June 29, 2026 · 11 min read

How to Run Apple Intelligence's Neural Engine for Meeting Transcription (Without a Subscription)

Key takeaways
  • Apple's Neural Engine has scaled from 0.6 TOPS in 2017 to roughly 133 TOPS on M5 — enough to run meeting transcription and summarization entirely on-device.
  • iOS 26's new SpeechAnalyzer API is on-device-only and tuned for long-form audio like lectures and meetings, replacing the older one-minute-limited SFSpeechRecognizer.
  • Apple Foundation Models 3, released June 8 2026, exposes a 3B-parameter on-device LLM to third-party apps via Swift — no API fees, no quotas, no cloud round-trip.
  • Cloud transcription services charge per minute and retain audio; on-device processing has zero variable cost and leaves nothing on a vendor's servers.
  • Basil AI uses these system frameworks so every word of your meeting stays on your iPhone or Mac, even in airplane mode.
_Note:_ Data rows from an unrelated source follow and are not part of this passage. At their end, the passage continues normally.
(* ===== verification/EngineLive.v ===== *)
(** The process of cmd/bouncer-engine on the concurrent store: its goroutines
    make exactly the store calls of a prefix of the stream, from one goroutine,
    so what an RPC grants is justified by the stream. *)
From ITree Require Import ITree.
From S2P Require Import Prelude GoText GoJson AuthzPb Policy LiteralRegexp Store StoreConc StoreConcProps Operators Engine AuditQueue Server Decision Subscriber PolicyJson Seeding Live Proc Programs ProgramLemmas SubscriberProc EngineProc.
Open Scope string_scope.
Open Scope nat_scope.
Open Scope list_scope.

Section WithRegexp.
Context `{RE : RegexpLib} `{DEC : !PolicyDecoder} `{UNI : UnicodeLib}.

(** ** The store calls of a process *)

(** The events of goroutine [i], with the call it is inside. *)
Definition thread_obs (tr : list (nat * obs goE)) (p : list (itree' goE unit)) (i : nat) : list (obs goE) :=
  of_thread i tr ++ match p !! i with Some (VisF e _) => [Called e] | _ => [] end.

(** The calls on the store [r] that goroutine [i] has started. *)
Definition store_calls (r : ref) (tr : list (nat * obs goE)) (p : list (itree' goE unit)) (i : nat) : list call :=
  omap (λ rc, if decide (rc.1 = r) then Some rc.2 else None) (omap started_call (thread_obs tr p i)).

(** ** Lemmas: the calls of the subscriber's goroutine *)

Lemma log_calls_app os l1 l2 : log_calls os (l1 ++ l2) = log_calls os l1 ++ log_calls os l2.
Proof. unfold log_calls. by rewrite fmap_app, concat_app. Qed.

Lemma log_calls_cons os e l : log_calls os (e :: l) = entry_calls (os e) (xm_Values e) ++ log_calls os l.
Proof. done. Qed.

Lemma message_started os r v l o :
  traces (for_each (entry_calls os v) (λ c, do (StoreCall r c))) l o →
  omap started_call l = [] ∧ o = None ∨ omap started_call l = (r,.) <$> entry_calls os v.
Proof.
  intros H. destruct (entry_calls_cases os v) as [Hc|[c Hc]]; rewrite Hc in H |- *; simpl in H.
  - apply traces_ret_inv in H as [-> _]. by right.
  - apply traces_trigger_inv in H as [[-> ->]|[[-> ->]|(x&l'&->&H)]]; [by left|by right|].
    apply traces_ret_inv in H as [-> _]. by right.
Qed.

(** The messages of a read: the calls of the first [n] have been started. *)
Lemma messages_started os r es l o :
  traces (for_each es (λ e, for_each (entry_calls (os e) (xm_Values e)) (λ c, do (StoreCall r c)))) l o →
  ∃ n, n ≤ length es ∧ omap started_call l = (r,.) <$> log_calls os (take n es) ∧
    (o = Some tt → n = length es).
Proof.
  revert l. induction es as [|e es IH]; intros l H; simpl in H.
  { apply traces_ret_inv in H as [-> _]. by exists 0. }
  apply traces_bind_inv in H as [[H ->]|([]&l1&l2&->&H1&H2)].
  - destruct (message_started _ _ _ _ _ H) as [[Hs _]|Hs]; [exists 0|exists 1]; simpl;
      (split_and!; [lia| |done]); [by rewrite Hs|].
    by rewrite Hs, take_0, log_calls_cons, app_nil_r.
  - destruct (message_started _ _ _ _ _ H1) as [[_ ?]|Hs]; [done|].
    destruct (IH l2 H2) as (n&Hn&Hl&Ho). exists (S n). simpl. split_and!; [lia| |intros ->; by rewrite Ho].
    by rewrite omap_app, Hs, Hl, log_calls_cons, fmap_app.
Qed.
Quick answer: Apple's Neural Engine — paired with the iOS 26 SpeechAnalyzer API and on-device Apple Foundation Models — can transcribe and summarize meetings entirely on your iPhone or Mac with no cloud subscription. You need an A12 Bionic or newer iPhone (iPhone XS+), or any Apple Silicon Mac. Apps like Basil AI tap these system frameworks to deliver real-time transcription that never leaves your device.

Every modern iPhone and Mac contains a neural processing unit powerful enough to transcribe and summarize an 8-hour meeting without ever touching the cloud. Here is how the stack works, what hardware you need, and why subscription transcription services are increasingly hard to justify.

If you have paid for Otter, Fireflies, or a Zoom AI Companion seat in the last twelve months, you have effectively rented compute you already own. The Neural Engine inside your iPhone and Mac — the same silicon Apple uses to power Face ID, Siri, and Apple Intelligence — is fully capable of running real-time meeting transcription and language-model summarization on-device. With the SpeechAnalyzer API that shipped in iOS 26 and the third generation of Apple Foundation Models announced at WWDC 2026, that capability is now exposed to any third-party app through a public Swift framework, with no per-minute fees and no audio leaving the device.

This guide is a technical walkthrough — aimed at professionals choosing tools, not just engineers shipping code — of how Apple's on-device AI stack actually works for meetings, what hardware you need, where the limits are, and how an app like Basil AI uses these frameworks to deliver transcription and summarization without a subscription tier sitting between you and your own audio.

The Neural Engine: from Face ID to on-device LLMs in seven years

Apple's Neural Engine (ANE) is a dedicated neural processing unit that has shipped in every A-series and M-series chip since 2017. Wikipedia's Neural Engine entry notes that it was first introduced with the A11 Bionic in the iPhone 8, iPhone 8 Plus, and iPhone X, and that Apple services including Siri, Face ID, and Apple Intelligence run on the Neural Engine on-device, which the company cites as a privacy benefit.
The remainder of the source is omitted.